What the task asks:
Among the records that follow, find the line with "(** The caller" and the line with "<| ReselectProvider := negb". Set down those lines and all lines between them exactly, without adding anything.
===== Available records
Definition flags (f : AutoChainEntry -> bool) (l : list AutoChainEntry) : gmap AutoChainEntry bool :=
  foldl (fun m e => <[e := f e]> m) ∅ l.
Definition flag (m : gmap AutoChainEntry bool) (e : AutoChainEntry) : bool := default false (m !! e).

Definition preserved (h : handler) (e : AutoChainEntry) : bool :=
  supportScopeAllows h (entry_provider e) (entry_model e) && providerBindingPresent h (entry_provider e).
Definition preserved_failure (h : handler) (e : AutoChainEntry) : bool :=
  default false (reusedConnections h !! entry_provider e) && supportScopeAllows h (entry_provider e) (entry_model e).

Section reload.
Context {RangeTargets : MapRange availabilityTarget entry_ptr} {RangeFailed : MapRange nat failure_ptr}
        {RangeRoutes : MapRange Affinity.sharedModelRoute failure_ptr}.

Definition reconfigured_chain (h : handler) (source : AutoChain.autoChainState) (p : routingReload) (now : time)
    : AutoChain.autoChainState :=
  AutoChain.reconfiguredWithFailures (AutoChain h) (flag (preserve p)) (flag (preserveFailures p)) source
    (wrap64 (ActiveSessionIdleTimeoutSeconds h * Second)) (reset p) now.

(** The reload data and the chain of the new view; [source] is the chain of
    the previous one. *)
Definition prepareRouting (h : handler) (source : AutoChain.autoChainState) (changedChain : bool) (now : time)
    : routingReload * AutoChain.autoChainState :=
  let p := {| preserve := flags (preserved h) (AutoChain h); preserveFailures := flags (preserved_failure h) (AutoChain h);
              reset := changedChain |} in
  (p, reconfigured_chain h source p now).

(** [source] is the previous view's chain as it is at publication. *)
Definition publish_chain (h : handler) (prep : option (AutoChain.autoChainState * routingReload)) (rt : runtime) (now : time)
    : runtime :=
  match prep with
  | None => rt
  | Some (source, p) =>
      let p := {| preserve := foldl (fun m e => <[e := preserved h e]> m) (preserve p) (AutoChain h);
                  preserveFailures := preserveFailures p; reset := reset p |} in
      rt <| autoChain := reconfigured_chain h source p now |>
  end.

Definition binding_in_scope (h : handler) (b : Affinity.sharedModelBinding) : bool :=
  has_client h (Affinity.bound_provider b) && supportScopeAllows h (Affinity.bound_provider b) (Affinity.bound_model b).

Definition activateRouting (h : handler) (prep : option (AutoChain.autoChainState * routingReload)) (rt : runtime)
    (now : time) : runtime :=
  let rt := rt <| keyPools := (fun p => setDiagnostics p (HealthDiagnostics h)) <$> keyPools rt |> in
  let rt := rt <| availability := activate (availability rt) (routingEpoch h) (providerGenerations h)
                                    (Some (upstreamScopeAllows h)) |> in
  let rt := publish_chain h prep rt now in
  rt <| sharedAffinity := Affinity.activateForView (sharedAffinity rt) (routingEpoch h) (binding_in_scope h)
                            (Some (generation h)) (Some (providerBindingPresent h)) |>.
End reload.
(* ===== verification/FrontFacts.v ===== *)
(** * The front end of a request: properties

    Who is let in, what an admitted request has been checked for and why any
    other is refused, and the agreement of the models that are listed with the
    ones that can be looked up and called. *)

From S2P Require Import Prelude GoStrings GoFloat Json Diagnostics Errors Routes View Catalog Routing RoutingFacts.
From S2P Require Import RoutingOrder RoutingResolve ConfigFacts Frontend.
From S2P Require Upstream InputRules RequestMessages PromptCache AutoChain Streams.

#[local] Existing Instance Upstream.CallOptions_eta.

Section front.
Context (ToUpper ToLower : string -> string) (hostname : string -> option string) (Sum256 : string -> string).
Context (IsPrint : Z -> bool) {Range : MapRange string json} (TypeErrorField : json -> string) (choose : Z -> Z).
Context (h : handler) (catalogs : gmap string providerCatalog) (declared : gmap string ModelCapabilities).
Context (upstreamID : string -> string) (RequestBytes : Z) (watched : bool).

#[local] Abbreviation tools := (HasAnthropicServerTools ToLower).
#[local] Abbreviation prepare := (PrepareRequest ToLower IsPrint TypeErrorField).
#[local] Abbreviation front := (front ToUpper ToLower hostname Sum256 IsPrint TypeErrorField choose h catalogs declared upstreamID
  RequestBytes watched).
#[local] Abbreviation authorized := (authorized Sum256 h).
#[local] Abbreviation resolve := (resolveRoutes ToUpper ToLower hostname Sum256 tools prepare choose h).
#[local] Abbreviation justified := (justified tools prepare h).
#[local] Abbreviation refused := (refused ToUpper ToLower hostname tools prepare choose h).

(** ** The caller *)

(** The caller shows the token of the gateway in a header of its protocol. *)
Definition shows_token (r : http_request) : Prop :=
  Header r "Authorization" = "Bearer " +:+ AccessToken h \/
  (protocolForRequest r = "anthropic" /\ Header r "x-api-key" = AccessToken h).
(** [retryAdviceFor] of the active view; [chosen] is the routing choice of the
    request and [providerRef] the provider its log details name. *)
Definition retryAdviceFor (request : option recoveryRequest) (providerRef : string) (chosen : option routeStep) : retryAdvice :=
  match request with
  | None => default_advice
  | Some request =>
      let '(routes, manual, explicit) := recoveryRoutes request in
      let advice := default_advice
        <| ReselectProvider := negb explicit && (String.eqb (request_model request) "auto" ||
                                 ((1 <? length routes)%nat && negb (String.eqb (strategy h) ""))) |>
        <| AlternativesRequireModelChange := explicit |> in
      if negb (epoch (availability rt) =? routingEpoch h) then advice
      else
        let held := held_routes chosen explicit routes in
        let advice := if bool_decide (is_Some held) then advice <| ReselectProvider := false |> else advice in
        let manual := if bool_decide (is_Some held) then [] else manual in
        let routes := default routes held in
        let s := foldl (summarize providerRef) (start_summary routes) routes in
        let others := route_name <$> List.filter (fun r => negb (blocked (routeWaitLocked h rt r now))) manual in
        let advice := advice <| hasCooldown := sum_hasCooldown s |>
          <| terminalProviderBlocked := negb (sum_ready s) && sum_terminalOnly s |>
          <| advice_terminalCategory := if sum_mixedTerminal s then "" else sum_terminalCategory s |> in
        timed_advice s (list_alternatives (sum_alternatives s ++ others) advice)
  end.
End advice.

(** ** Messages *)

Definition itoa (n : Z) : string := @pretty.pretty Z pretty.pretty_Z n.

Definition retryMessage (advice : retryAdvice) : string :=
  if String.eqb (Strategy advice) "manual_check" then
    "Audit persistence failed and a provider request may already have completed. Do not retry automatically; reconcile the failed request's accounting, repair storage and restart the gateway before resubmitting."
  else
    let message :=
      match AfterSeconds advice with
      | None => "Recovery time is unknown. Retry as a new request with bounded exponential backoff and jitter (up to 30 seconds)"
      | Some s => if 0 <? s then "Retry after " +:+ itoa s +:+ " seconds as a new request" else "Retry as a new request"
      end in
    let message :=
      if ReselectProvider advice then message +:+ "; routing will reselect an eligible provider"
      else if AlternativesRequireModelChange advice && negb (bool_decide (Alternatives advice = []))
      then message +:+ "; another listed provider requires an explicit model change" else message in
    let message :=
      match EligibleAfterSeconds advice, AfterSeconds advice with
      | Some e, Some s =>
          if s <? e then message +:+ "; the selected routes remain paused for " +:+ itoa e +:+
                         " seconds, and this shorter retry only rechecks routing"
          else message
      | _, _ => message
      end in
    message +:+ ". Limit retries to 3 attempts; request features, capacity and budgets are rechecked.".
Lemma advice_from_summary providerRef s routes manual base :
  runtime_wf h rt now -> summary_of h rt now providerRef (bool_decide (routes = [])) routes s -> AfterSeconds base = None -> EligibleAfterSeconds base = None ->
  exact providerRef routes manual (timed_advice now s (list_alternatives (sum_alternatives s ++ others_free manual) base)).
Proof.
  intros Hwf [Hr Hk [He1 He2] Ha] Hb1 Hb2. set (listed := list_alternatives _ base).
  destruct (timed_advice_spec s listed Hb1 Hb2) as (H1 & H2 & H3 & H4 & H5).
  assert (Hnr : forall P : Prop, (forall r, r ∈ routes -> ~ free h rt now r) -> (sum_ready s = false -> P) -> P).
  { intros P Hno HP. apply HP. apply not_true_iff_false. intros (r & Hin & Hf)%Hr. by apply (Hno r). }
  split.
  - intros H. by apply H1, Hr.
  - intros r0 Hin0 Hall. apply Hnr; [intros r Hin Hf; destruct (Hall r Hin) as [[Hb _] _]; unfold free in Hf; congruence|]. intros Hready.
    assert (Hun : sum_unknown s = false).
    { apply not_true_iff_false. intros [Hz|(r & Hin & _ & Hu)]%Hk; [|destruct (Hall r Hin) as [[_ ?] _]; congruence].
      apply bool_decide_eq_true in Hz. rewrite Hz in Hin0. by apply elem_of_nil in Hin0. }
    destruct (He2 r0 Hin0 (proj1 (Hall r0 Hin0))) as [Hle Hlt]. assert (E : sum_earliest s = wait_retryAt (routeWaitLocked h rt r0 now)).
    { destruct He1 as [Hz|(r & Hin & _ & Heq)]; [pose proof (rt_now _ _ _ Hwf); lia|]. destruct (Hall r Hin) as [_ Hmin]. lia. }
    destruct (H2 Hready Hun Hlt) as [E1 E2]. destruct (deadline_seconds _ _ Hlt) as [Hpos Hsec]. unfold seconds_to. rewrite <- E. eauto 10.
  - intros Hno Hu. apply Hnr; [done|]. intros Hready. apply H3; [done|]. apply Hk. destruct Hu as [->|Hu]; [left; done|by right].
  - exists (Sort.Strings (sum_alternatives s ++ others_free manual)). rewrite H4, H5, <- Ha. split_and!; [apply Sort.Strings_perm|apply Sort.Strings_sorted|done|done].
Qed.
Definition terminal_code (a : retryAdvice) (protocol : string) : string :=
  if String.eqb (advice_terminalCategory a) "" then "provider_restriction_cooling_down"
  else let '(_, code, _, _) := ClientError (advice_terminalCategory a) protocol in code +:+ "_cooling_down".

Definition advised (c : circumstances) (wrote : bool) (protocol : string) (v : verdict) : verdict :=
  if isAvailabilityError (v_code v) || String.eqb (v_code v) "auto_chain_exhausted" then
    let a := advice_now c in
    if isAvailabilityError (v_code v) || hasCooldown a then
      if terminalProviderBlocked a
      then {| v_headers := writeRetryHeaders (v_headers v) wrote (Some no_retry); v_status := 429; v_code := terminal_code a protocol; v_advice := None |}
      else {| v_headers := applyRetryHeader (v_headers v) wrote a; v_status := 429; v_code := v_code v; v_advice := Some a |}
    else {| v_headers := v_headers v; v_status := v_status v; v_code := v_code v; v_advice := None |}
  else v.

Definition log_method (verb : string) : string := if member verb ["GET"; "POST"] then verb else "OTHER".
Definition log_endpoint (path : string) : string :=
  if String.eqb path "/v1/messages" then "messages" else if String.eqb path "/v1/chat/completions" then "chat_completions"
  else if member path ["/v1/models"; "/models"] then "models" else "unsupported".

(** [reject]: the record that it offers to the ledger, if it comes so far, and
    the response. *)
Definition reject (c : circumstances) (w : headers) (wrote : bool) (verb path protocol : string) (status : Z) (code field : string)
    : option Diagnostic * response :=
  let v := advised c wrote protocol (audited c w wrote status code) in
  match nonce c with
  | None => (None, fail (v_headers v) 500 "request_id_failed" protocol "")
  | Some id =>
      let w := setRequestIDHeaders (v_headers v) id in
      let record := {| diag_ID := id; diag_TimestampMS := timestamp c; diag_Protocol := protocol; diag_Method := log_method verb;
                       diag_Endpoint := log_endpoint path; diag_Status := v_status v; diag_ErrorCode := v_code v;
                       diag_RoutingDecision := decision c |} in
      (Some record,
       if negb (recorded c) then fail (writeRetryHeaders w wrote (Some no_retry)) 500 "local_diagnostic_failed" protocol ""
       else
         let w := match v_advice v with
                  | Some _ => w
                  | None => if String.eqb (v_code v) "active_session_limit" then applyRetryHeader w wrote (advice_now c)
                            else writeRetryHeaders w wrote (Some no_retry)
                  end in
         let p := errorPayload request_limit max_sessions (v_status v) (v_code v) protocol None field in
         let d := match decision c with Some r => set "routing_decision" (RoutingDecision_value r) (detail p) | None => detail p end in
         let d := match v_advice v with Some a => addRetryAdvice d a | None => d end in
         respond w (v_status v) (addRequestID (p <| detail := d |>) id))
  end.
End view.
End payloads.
==========
Result of the task:
(** The caller shows the token of the gateway in a header of its protocol. *)
Definition shows_token (r : http_request) : Prop :=
  Header r "Authorization" = "Bearer " +:+ AccessToken h \/
  (protocolForRequest r = "anthropic" /\ Header r "x-api-key" = AccessToken h).
(** [retryAdviceFor] of the active view; [chosen] is the routing choice of the
    request and [providerRef] the provider its log details name. *)
Definition retryAdviceFor (request : option recoveryRequest) (providerRef : string) (chosen : option routeStep) : retryAdvice :=
  match request with
  | None => default_advice
  | Some request =>
      let '(routes, manual, explicit) := recoveryRoutes request in
      let advice := default_advice
        <| ReselectProvider := negb explicit && (String.eqb (request_model request) "auto" ||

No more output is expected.